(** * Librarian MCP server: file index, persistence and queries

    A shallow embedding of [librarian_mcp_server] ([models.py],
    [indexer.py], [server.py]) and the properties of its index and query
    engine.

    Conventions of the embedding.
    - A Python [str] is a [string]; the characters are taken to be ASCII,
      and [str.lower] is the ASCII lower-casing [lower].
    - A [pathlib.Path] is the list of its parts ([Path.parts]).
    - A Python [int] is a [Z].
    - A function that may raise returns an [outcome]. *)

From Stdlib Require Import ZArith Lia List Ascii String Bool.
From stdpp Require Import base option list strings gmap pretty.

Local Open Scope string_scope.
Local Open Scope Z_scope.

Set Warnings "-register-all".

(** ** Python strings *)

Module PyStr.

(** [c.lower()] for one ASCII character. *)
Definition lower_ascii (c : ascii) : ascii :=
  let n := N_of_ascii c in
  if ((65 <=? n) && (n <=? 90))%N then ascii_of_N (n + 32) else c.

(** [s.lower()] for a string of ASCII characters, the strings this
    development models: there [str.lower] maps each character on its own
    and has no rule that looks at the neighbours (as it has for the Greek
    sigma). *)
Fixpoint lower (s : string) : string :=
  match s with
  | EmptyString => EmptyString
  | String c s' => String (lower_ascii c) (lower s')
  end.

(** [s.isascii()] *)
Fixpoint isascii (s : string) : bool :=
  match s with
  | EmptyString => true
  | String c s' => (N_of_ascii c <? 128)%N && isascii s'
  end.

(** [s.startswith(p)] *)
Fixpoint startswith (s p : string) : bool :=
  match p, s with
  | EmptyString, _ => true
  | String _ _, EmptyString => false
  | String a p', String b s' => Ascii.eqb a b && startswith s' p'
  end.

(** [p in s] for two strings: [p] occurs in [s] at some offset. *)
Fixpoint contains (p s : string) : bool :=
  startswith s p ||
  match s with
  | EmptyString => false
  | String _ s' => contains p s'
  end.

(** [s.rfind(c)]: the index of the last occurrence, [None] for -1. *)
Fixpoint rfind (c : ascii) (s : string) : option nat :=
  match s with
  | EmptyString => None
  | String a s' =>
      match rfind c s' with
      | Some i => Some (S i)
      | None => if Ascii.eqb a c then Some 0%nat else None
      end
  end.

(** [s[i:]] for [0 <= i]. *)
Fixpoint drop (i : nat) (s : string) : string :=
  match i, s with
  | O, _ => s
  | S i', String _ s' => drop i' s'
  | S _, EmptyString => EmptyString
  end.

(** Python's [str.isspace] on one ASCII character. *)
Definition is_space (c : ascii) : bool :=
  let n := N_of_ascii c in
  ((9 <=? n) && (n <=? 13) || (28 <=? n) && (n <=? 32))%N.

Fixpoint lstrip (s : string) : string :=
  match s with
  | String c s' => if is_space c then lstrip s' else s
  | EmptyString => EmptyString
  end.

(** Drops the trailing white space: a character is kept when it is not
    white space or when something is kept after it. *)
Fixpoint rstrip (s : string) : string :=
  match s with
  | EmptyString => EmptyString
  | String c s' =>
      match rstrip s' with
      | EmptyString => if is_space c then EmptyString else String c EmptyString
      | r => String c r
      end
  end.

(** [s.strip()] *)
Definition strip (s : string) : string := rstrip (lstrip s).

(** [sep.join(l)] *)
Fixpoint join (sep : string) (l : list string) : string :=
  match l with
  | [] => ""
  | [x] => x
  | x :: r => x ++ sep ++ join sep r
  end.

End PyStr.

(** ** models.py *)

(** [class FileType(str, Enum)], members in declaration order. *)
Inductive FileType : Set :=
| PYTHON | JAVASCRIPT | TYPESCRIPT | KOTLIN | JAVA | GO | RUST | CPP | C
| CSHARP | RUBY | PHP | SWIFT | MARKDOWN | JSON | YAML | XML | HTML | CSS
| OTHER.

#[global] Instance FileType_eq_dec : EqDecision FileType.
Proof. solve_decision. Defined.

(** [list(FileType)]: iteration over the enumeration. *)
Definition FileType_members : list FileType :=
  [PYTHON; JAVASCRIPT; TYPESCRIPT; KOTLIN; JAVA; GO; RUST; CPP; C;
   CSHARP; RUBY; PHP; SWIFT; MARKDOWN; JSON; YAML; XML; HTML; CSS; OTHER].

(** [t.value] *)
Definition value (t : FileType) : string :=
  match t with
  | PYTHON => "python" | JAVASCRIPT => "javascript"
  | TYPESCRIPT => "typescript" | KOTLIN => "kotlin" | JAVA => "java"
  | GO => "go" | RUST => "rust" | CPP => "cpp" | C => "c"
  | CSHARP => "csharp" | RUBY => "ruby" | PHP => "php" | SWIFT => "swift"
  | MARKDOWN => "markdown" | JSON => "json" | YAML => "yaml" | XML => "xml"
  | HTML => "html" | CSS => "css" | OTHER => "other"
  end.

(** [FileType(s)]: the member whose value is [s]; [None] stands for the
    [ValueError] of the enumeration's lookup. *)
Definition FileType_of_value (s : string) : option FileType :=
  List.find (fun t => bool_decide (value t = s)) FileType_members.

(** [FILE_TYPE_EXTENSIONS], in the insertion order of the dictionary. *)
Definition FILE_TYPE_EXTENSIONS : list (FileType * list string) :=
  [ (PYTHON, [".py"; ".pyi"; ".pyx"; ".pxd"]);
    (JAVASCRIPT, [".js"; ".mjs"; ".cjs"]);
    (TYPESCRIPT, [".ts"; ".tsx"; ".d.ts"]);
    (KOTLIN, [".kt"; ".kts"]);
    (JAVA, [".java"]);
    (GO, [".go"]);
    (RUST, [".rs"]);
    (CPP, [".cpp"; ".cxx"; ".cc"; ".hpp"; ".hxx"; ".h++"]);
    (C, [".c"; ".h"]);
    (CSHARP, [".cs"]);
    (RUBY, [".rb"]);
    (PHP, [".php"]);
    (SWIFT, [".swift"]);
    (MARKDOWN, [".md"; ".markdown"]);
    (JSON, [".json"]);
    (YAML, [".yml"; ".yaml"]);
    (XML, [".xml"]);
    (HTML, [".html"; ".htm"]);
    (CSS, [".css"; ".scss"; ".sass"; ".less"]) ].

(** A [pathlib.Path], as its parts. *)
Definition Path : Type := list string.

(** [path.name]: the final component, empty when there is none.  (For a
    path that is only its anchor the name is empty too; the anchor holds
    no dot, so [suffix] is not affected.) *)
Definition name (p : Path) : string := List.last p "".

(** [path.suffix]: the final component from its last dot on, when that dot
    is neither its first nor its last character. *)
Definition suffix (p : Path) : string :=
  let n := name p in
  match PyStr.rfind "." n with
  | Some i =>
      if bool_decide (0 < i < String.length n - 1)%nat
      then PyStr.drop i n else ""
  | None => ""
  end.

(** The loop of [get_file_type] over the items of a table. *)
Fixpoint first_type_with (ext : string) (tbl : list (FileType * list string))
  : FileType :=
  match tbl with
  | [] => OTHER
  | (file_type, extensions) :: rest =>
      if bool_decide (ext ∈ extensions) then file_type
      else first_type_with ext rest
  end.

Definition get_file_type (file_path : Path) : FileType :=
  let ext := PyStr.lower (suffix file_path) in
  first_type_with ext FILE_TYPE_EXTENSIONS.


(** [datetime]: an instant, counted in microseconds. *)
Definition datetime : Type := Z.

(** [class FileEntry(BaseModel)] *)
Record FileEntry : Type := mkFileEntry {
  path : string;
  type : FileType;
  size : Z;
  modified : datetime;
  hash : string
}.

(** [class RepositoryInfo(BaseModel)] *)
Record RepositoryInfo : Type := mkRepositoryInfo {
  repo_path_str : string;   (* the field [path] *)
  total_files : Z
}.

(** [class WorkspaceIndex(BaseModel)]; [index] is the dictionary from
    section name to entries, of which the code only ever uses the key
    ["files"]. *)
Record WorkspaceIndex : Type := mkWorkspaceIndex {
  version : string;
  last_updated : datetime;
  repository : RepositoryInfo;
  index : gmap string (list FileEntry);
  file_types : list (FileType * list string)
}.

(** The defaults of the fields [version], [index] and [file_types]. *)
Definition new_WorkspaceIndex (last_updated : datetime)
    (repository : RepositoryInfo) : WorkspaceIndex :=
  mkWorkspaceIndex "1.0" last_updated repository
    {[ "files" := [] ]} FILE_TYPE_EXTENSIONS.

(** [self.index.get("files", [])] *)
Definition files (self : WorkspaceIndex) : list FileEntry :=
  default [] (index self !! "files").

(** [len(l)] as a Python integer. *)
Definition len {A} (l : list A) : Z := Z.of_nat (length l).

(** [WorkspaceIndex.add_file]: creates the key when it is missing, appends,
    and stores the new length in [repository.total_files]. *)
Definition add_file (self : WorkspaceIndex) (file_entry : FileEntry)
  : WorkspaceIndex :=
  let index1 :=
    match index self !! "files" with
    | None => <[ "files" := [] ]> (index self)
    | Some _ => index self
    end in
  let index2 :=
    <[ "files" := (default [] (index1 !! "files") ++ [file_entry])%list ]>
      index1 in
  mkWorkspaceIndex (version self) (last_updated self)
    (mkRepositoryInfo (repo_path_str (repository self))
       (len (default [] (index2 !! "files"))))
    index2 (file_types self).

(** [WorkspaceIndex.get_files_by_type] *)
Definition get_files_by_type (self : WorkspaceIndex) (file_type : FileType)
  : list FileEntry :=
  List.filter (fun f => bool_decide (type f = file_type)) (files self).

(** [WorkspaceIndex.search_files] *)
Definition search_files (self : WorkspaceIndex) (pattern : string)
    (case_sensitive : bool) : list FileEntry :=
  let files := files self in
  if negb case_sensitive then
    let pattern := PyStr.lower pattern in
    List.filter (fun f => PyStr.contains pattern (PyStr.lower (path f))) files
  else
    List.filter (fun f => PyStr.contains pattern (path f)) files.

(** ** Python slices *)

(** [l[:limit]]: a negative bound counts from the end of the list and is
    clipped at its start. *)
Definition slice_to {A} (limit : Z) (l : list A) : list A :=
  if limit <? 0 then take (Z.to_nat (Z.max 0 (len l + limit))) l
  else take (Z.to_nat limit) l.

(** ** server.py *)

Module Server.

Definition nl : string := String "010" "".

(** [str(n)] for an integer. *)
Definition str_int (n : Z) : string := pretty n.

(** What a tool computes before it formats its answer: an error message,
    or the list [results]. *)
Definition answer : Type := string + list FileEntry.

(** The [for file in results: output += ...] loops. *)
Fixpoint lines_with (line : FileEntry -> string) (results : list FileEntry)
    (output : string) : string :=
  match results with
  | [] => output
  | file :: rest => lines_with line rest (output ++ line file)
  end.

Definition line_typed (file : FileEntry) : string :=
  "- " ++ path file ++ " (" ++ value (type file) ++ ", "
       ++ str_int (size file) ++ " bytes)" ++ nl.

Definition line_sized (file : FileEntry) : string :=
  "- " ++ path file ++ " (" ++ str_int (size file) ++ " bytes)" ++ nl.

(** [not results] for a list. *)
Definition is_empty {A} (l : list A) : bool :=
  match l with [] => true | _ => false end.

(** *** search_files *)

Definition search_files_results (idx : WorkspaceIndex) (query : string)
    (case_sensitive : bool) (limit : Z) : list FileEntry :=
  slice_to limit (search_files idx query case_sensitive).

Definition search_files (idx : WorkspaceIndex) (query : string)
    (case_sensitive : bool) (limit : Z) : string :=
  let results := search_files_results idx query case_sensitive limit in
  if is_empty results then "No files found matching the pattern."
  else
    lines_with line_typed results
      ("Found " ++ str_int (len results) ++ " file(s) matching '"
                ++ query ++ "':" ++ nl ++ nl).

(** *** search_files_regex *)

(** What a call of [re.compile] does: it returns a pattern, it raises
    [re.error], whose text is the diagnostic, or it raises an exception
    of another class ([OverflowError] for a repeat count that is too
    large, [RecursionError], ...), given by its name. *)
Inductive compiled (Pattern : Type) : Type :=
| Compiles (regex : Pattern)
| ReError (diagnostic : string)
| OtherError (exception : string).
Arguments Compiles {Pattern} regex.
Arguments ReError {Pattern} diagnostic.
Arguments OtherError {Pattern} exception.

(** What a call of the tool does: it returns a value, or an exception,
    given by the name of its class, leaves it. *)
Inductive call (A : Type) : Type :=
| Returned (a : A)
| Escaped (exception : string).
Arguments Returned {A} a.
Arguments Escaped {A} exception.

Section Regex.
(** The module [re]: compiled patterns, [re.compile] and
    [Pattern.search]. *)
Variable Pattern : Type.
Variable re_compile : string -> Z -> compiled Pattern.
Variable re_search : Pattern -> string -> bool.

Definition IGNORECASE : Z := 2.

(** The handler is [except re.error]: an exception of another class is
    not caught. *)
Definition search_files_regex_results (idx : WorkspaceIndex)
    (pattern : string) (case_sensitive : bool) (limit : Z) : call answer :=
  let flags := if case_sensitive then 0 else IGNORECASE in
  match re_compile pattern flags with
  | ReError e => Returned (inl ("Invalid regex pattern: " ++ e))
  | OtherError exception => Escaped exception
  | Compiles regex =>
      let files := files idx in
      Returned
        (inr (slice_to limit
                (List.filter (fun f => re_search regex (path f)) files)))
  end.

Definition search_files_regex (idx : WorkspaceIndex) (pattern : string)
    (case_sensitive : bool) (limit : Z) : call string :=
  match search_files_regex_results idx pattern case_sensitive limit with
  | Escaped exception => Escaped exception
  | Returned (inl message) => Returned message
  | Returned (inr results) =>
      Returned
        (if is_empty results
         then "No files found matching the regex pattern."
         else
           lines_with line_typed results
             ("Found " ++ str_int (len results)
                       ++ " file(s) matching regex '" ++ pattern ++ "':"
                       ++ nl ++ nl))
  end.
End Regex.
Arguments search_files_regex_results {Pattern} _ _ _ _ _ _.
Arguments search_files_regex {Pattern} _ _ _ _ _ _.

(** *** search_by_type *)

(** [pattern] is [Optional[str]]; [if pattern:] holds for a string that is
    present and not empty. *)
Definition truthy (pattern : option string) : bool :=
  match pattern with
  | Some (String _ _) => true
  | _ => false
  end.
..............................
Taking the records above, retype every line from the one with "Definition line_typed (file" down to the one with "(** *** search_files *)", exactly and with nothing else.

Definition line_typed (file : FileEntry) : string :=
  "- " ++ path file ++ " (" ++ value (type file) ++ ", "
       ++ str_int (size file) ++ " bytes)" ++ nl.

Definition line_sized (file : FileEntry) : string :=
  "- " ++ path file ++ " (" ++ str_int (size file) ++ " bytes)" ++ nl.

(** [not results] for a list. *)
Definition is_empty {A} (l : list A) : bool :=
  match l with [] => true | _ => false end.

(** *** search_files *)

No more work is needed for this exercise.